** Opening MATERIAL PROVIDED block **
Lemma visit_drain_lossless b clock ids n acc reader : n = 0 ∨ length acc <= n → has_all b ids →
  let f now remaining state := drain_channel (health_events b) now state reader remaining in
  ∃ b' ev l,
    visit_channels b clock ids n acc f (fun state messages got =>
      if is_latest_style (cc_type (config state)) then messages ++ got else push_bounded n messages got) = Some (b', ev, l) ∧
    visit_channels b clock ids n acc f (fun _ messages got => messages ++ got) = Some (b', ev, l) ∧
    (n = 0 ∨ length l <= n).
Proof.
  intros Hacc Hall f. subst f. set (sink := health_events b). clearbody sink. revert b clock acc Hacc Hall.
  induction ids as [|id ids IH]; intros b clock acc Hacc Hall; cbn [visit_channels].
  { by exists b, [], acc. }
  destruct (batch_full n acc) eqn:Ef; [by exists b, [], acc|].
  apply Forall_cons in Hall as [[s Hs] Hall]. rewrite Hs. set (k := if n =? 0 then 0 else n - length acc).
  destruct (drain_channel sink (clock 0) s reader k) as [[s' ev] got] eqn:Ed.
  assert (n = 0 ∨ length acc + length got <= n) as Hroom.
  { destruct (Nat.eqb_spec n 0) as [|Hn]; [by left|right]. subst k. unfold batch_full in Ef.
    rewrite (proj2 (Nat.eqb_neq n 0)) in Ef by done. apply Nat.leb_gt in Ef.
    apply drain_channel_bound in Ed; lia. }
  assert ((if is_latest_style (cc_type (config s)) then acc ++ got else push_bounded n acc got) = acc ++ got) as ->.
  { case_match; [done|]. by apply push_bounded_all. }
  set (b1 := b <| channels ::= <[id:=s']> |>).
  destruct (IH b1 (fun i => clock (S i)) (acc ++ got)) as (b2&ev2&l&->&->&Hl).
  - by rewrite length_app.
  - eapply has_all_moves; [|exact Hall]. eapply (bus_moves_store b b1 id s s'); try done. by eapply drain_moves.
  - by eexists _, _, _.
Qed.

(** A batched drain of a component port neither exceeds its batch nor loses a message: on a well-formed bus it
    returns, with at most [max_batch] messages when a bound is given, and its result is the concatenation of what the
    visited channels delivered, so the inner bound check never discards a message already taken from a channel. *)
Theorem drain_port_bounded_and_lossless b clock component port n : bus_wf b →
  ∃ b' ev l ids, drain_for_component_port b clock component port n = Some (b', ev, l) ∧
    channel_ids_for_component_port b component port = Some ids ∧
    visit_channels b clock ids n []
      (fun now remaining state =>
         drain_channel (health_events b) now state (component +:+ "." +:+ port) remaining)
      (fun _ messages got => messages ++ got) = Some (b', ev, l) ∧
    (n = 0 ∨ length l <= n).
Proof.
  intros W. destruct (channel_ids_spec b component port W) as (ids&E&Hids).
  destruct (visit_drain_lossless b clock ids n [] (component +:+ "." +:+ port)) as (b'&ev&l&H1&H2&H3);
    [simpl; lia|done|].
  exists b', ev, l, ids. unfold drain_for_component_port. by rewrite E.
Qed.
Lemma drain_port_bounded_and_lossless_witness :
  ∃ b' ev l ids, drain_for_component_port demo_bus Z.of_nat "b" "" 1 = Some (b', ev, l) ∧
    channel_ids_for_component_port demo_bus "b" "" = Some ids ∧
    visit_channels demo_bus Z.of_nat ids 1 []
      (fun now remaining state => drain_channel (health_events demo_bus) now state ("b" +:+ "." +:+ "") remaining)
      (fun _ messages got => messages ++ got) = Some (b', ev, l) ∧
    (1 = 0 ∨ length l <= 1).
Proof. apply drain_port_bounded_and_lossless, bus_new_origin. Defined.
(** ** Filling and trimming the pending queues *)

(** [drain_inputs]: the bus is drained port by port; [clock i] are the readings for the [i]-th input. *)
Fixpoint drain_inputs (bus : RuntimeChannelBus) (clock : nat -> nat -> Z) (component_id : string) (inputs : list string)
    (pending : PendingMessages) : option (RuntimeChannelBus * list PendingChannelHealthEvent * PendingMessages) :=
  match inputs with
  | [] => Some (bus, [], pending)
  | input :: rest =>
      match drain_for_component_port bus (clock 0) component_id input 0 with
      | None => None
      | Some (bus, ev, messages) =>
          match drain_inputs bus (fun i => clock (S i)) component_id rest
                  (<[input := map_at [] pending input ++ messages]> pending) with
          | None => None
          | Some (bus, ev', pending) => Some (bus, ev ++ ev', pending)
          end
      end
  end.

Definition timed_out (policy : TriggerPolicySpec) (now : Z) (m : RuntimeChannelMessage) : bool :=
  (ms (max_latency_ms policy) <? now - msg_received_at m)%Z.
Definition prune_timed_out_messages (policy : TriggerPolicySpec) (pending : PendingMessages) (now : Z)
  : PendingMessages * nat :=
  if (max_latency_ms policy <=? 0)%Z then (pending, 0) else
  (fmap (List.filter (fun m => negb (timed_out policy now m))) pending,
   sum_list_with (fun kv => count_if (timed_out policy now) kv.2) (map_items pending)).
(* ===== verification/TriggerFacts.v ===== *)
(** * TriggerFacts: what the trigger engine guarantees

    The pending queues as a multiset measure, termination of the two policy loops, totality of a collection over
    distinct inputs, conservation of every message drained from the bus, the bounds on the pending queues, the rate
    limit, and the specifications of the individual policies. *)

From S2P Require Export Trigger BusFacts.
Local Open Scope nat_scope.

(** ** Counting pending messages *)
Lemma sum_list_with_perm {A} (f : A -> nat) l l' : l ≡ₚ l' → sum_list_with f l = sum_list_with f l'.
Proof. induction 1; simpl; lia. Qed.
Lemma pending_total_delete p k q : p !! k = Some q → pending_total p = length q + pending_total (delete k p).
Proof.
  intros H. unfold pending_total. by rewrite <- (sum_list_with_perm _ _ _ (map_to_list_delete p k q H)).
Qed.
Lemma pending_total_insert p k q : pending_total (<[k := q]> p) + length (map_at [] p k) = pending_total p + length q.
Proof.
  rewrite (pending_total_delete (<[k := q]> p) k q) by apply lookup_insert_eq.
  rewrite delete_insert_eq. unfold map_at.
  destruct (p !! k) as [q0|] eqn:E; simpl.
  - rewrite (pending_total_delete p k q0) by done. lia.
  - rewrite delete_id by done. lia.
Qed.
Lemma pending_total_items p : pending_total p = sum_list_with (fun kv => length kv.2) (map_items p).
Proof. unfold pending_total. apply sum_list_with_perm. by rewrite map_items_perm. Qed.
Lemma pending_total_fmap (f : list RuntimeChannelMessage -> list RuntimeChannelMessage) p :
  pending_total (f <$> p) = sum_list_with (fun kv => length (f kv.2)) (map_items p).
Proof.
  unfold pending_total. rewrite map_to_list_fmap. rewrite (sum_list_with_perm _ (map_items p) (map_to_list p)) by apply map_items_perm.
  induction (map_to_list p) as [|[k q] l IH]; [done|]. simpl. f_equal. exact IH.
Qed.

Lemma pop_front_spec p port : match pop_front p port with
  | Some p' => S (pending_total p') = pending_total p ∧
      ∃ m q, map_at [] p port = m :: q ∧ p' = <[port := q]> p
  | None => map_at [] p port = []
  end.
Proof.
  unfold pop_front. destruct (map_at [] p port) as [|m q] eqn:E; [done|].
  pose proof (pending_total_insert p port q). rewrite E in *. simpl in *. split; [lia|]. by exists m, q.
Qed.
** Closing MATERIAL PROVIDED block **
* TRY IT *
Please restate, word for word, the lines of the entries that run from the first line through the one holding "destruct (drain_channel sink", and add nothing.

* EXPECTED ANSWER *
Lemma visit_drain_lossless b clock ids n acc reader : n = 0 ∨ length acc <= n → has_all b ids →
  let f now remaining state := drain_channel (health_events b) now state reader remaining in
  ∃ b' ev l,
    visit_channels b clock ids n acc f (fun state messages got =>
      if is_latest_style (cc_type (config state)) then messages ++ got else push_bounded n messages got) = Some (b', ev, l) ∧
    visit_channels b clock ids n acc f (fun _ messages got => messages ++ got) = Some (b', ev, l) ∧
    (n = 0 ∨ length l <= n).
Proof.
  intros Hacc Hall f. subst f. set (sink := health_events b). clearbody sink. revert b clock acc Hacc Hall.
  induction ids as [|id ids IH]; intros b clock acc Hacc Hall; cbn [visit_channels].
  { by exists b, [], acc. }
  destruct (batch_full n acc) eqn:Ef; [by exists b, [], acc|].
  apply Forall_cons in Hall as [[s Hs] Hall]. rewrite Hs. set (k := if n =? 0 then 0 else n - length acc).
  destruct (drain_channel sink (clock 0) s reader k) as [[s' ev] got] eqn:Ed.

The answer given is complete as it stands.